*** STUDY MATERIAL ***

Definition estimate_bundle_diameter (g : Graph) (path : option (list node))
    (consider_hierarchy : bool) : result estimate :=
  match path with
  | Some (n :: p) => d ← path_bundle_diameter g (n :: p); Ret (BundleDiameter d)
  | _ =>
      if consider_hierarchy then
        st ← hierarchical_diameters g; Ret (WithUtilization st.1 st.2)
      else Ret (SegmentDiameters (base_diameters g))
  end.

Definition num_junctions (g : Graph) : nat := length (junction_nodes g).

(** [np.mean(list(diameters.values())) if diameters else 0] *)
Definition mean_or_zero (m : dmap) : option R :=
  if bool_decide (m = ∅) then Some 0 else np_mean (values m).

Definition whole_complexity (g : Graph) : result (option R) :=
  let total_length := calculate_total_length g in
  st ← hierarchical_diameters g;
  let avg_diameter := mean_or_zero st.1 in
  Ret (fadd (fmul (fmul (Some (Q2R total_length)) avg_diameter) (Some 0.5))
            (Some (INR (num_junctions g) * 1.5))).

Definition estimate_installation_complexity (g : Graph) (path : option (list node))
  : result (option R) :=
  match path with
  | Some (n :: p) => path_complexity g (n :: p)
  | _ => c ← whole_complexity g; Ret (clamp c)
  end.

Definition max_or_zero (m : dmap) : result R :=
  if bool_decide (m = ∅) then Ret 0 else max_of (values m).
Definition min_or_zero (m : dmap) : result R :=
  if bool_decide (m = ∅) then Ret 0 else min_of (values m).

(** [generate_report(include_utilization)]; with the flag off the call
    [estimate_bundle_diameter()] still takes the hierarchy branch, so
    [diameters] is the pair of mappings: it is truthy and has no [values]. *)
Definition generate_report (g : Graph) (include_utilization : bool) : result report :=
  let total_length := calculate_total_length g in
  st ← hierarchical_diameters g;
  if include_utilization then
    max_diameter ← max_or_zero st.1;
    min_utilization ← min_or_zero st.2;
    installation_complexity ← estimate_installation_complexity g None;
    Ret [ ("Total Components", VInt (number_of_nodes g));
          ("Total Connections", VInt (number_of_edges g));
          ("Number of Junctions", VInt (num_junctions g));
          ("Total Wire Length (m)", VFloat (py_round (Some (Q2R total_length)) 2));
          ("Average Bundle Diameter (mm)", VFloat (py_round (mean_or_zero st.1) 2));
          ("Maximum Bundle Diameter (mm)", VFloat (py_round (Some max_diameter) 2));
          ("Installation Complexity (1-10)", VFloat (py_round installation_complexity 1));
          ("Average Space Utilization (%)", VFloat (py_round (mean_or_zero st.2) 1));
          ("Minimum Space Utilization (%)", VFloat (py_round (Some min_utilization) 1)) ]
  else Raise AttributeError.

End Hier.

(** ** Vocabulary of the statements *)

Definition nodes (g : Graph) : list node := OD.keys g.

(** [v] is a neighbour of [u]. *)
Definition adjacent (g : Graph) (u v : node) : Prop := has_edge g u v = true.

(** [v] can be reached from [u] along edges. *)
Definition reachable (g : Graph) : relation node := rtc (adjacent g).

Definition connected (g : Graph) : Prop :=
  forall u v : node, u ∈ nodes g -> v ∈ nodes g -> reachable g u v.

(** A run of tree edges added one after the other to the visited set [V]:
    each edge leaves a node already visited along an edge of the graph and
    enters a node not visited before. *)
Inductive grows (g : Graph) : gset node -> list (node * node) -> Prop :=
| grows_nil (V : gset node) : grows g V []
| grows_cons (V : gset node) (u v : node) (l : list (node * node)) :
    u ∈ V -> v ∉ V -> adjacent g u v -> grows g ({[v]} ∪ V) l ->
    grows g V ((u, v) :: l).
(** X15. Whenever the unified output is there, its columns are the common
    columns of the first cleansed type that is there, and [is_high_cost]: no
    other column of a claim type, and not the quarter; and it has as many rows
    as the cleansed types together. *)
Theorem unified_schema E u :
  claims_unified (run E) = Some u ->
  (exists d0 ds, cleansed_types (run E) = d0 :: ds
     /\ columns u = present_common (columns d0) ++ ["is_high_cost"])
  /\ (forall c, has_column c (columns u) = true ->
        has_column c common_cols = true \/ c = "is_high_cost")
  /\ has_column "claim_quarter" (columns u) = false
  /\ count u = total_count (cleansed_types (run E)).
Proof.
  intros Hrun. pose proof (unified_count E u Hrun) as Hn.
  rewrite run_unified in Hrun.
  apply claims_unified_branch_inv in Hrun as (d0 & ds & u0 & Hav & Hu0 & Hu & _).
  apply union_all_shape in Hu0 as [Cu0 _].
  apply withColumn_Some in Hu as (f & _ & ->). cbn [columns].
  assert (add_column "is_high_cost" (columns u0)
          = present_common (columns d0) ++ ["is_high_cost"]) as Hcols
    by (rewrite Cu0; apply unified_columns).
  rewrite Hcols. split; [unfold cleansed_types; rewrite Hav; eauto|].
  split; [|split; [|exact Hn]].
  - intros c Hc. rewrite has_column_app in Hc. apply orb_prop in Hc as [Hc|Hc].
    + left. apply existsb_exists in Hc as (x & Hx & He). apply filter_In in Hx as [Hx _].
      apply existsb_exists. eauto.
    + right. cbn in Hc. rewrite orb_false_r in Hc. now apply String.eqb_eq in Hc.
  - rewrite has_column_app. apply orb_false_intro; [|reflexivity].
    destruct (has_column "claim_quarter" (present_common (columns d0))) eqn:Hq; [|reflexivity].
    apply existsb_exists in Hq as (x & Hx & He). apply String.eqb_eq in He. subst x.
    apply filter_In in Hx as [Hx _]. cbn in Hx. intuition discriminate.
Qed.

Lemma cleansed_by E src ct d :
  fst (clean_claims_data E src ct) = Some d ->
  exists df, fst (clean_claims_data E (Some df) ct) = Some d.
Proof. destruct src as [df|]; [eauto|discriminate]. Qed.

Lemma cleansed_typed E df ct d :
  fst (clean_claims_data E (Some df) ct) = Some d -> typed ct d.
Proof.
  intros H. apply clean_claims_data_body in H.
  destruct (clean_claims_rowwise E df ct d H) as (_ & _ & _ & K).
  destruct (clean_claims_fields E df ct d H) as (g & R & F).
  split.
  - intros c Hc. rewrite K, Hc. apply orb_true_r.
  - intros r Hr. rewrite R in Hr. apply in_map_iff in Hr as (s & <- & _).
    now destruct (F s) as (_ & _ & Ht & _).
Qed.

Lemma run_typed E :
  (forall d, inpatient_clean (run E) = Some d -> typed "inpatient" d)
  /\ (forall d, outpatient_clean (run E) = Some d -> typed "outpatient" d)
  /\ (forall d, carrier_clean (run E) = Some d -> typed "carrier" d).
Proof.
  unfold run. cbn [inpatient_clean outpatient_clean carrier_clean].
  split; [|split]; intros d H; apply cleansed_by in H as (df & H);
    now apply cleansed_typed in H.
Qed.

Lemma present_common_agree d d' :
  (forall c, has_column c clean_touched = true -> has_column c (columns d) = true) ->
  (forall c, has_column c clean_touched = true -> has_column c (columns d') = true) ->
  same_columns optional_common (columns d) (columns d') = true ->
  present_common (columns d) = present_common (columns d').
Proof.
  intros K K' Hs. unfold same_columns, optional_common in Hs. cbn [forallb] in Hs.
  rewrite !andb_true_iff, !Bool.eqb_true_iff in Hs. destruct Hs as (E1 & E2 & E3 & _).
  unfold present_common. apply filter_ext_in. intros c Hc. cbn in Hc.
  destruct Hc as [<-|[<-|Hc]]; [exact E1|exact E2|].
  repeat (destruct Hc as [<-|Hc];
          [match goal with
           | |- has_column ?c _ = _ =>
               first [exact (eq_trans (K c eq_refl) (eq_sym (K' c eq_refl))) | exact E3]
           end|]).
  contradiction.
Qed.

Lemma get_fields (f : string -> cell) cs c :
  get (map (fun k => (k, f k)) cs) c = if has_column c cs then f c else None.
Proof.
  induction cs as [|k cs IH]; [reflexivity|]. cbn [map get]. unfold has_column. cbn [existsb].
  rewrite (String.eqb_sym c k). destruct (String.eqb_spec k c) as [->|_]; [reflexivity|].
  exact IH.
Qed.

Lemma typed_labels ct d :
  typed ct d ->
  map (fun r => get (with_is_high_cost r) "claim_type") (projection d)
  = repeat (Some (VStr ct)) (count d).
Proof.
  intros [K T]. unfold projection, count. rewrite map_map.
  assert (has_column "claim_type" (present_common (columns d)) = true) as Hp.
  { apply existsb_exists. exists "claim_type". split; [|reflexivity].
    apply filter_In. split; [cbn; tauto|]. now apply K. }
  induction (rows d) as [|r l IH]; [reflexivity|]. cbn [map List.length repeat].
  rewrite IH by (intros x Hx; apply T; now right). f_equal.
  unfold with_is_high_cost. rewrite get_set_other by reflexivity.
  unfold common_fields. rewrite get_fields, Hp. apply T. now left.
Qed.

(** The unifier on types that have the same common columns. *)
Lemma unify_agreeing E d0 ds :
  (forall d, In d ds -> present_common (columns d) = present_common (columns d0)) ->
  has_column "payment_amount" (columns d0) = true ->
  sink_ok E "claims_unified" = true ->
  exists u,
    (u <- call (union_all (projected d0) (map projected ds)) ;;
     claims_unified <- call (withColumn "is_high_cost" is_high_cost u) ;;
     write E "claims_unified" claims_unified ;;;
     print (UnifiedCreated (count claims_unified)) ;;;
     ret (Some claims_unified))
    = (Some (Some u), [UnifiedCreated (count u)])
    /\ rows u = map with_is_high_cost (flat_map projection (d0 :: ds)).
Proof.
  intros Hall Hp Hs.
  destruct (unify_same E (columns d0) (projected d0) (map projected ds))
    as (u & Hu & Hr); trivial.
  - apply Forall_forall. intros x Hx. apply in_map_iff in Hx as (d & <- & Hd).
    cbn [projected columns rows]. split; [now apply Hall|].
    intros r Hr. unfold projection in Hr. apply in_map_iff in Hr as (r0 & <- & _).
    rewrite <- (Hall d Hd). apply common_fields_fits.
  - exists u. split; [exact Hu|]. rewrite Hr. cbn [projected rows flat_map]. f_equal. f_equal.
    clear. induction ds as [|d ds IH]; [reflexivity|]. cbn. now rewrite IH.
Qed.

***

WORK INSTRUCTION =
Pick each line holding the word "call" out of the listing.

THE ANSWER =
(** [generate_report(include_utilization)]; with the flag off the call
    (u <- call (union_all (projected d0) (map projected ds)) ;;
     claims_unified <- call (withColumn "is_high_cost" is_high_cost u) ;;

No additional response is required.